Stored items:
(** [setfill('0') << setw(16) << hex] of a 64-bit value *)
Definition hex16 (n : Z) : string :=
  let s := format_lx n in
  string_of_list_ascii (repeat "0"%char (16 - String.length s)) ++ s.

(** [XclBin::updateUUID]; [rnd1] and [rnd2] are the two values drawn from
    the random generator. *)
Definition updateUUID (h : axlf) (rnd1 rnd2 : Z) : result axlf :=
  u <- hexStringToBinaryBuffer (hex16 rnd1 ++ hex16 rnd2) sizeof_uuid ;;
  Ok (set_uuid h u).

(** [XclBin::writeXclBinBinary]: the bytes of the file written and the
    container afterwards.  [can_open] tells whether the file can be opened
    for writing. *)
Definition writeXclBinBinary (x : XclBin) (_binaryFileName : string)
           (can_open : bool) (_bSkipUUIDInsertion : bool) (rnd1 rnd2 : Z)
  : result (list byte * XclBin) :=
  if String.eqb _binaryFileName ""
  then Throw (runtime_error "ERROR: Missing file name to write to.")
  else if negb can_open
  then Throw (runtime_error
         ("ERROR: Unable to open the file for writing: " ++ _binaryFileName))
  else
    h <- (if _bSkipUUIDInsertion then Ok (m_xclBinHeader x)
          else updateUUID (m_xclBinHeader x) rnd1 rnd2) ;;
    let x := with_header x h in
    let ofXclBin := open_out in
    let mirroredData :=
      addPTreeSchemaVersion PT.empty (m_SchemaVersionMirrorWrite x) in
    let '(ofXclBin, mirroredData) :=
      writeXclBinBinaryHeader (m_xclBinHeader x) ofXclBin mirroredData in
    '(ofXclBin, mirroredData) <-
      writeXclBinBinarySections x ofXclBin mirroredData ;;
    let ofXclBin := writeXclBinBinaryMirrorData ofXclBin mirroredData in
    let ofXclBin := seek_end ofXclBin in
    let streamSize := tellp ofXclBin in
    let x := with_header x (set_m_length (m_xclBinHeader x) (to_uint64 streamSize)) in
    let ofXclBin := seek_beg ofXclBin in
    let '(ofXclBin, _) :=
      writeXclBinBinaryHeader (m_xclBinHeader x) ofXclBin PT.empty in
    Ok (content ofXclBin, x).

(** *** Reading *)

(** [XclBin::readXclBinBinaryHeader]: the header read from the start of
    the file. *)
Definition readXclBinBinaryHeader (file : list byte) : result axlf :=
  let buf := read_at file 0 (Z.to_nat sizeof_axlf) in
  if negb (Z.of_nat (List.length buf) =? sizeof_axlf)
  then Throw (runtime_error
         "ERROR: Input stream is smaller than the expected header size.")
  else
    let h := axlf_of_image buf in
    if negb (String.eqb (getMagicAsString h) "xclbin2")
    then Throw (runtime_error
           "ERROR: The XCLBIN appears to be corrupted (header start key value is not what is expected).")
    else Ok h.

(** The loop of [XclBin::readXclBinBinarySections], with [count]
    iterations left. *)
Fixpoint readSections_loop (file : list byte) (count : nat) (index : Z)
         (x : XclBin) : result XclBin :=
  match count with
  | O => Ok x
  | S count' =>
      let sectionOffset :=
        sizeof_axlf + index * sizeof_axlf_section_header
        - sizeof_axlf_section_header in
      let buf := read_at file (Z.to_nat sectionOffset)
                         (Z.to_nat sizeof_axlf_section_header) in
      if negb (Z.of_nat (List.length buf) =? sizeof_axlf_section_header)
      then Throw (runtime_error
             "ERROR: Input stream is smaller than the expected section header size.")
      else
        let sectionHeader := section_header_of_image buf in
        match createSectionObjectOfKind (m_sectionKind sectionHeader) "" with
        | Some pSection =>
            s <- Section_readXclBinBinary pSection file sectionHeader ;;
            readSections_loop file count' (index + 1) (addSection x (Some s))
        | None => readSections_loop file count' (index + 1) x
        end
  end.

**Work required**
From the records above, retype only the lines starting at the line that contains "the expected section" and ending at the line that contains "Some pSection =>", both included.

**Answer to this problem**
             "ERROR: Input stream is smaller than the expected section header size.")
      else
        let sectionHeader := section_header_of_image buf in
        match createSectionObjectOfKind (m_sectionKind sectionHeader) "" with
        | Some pSection =>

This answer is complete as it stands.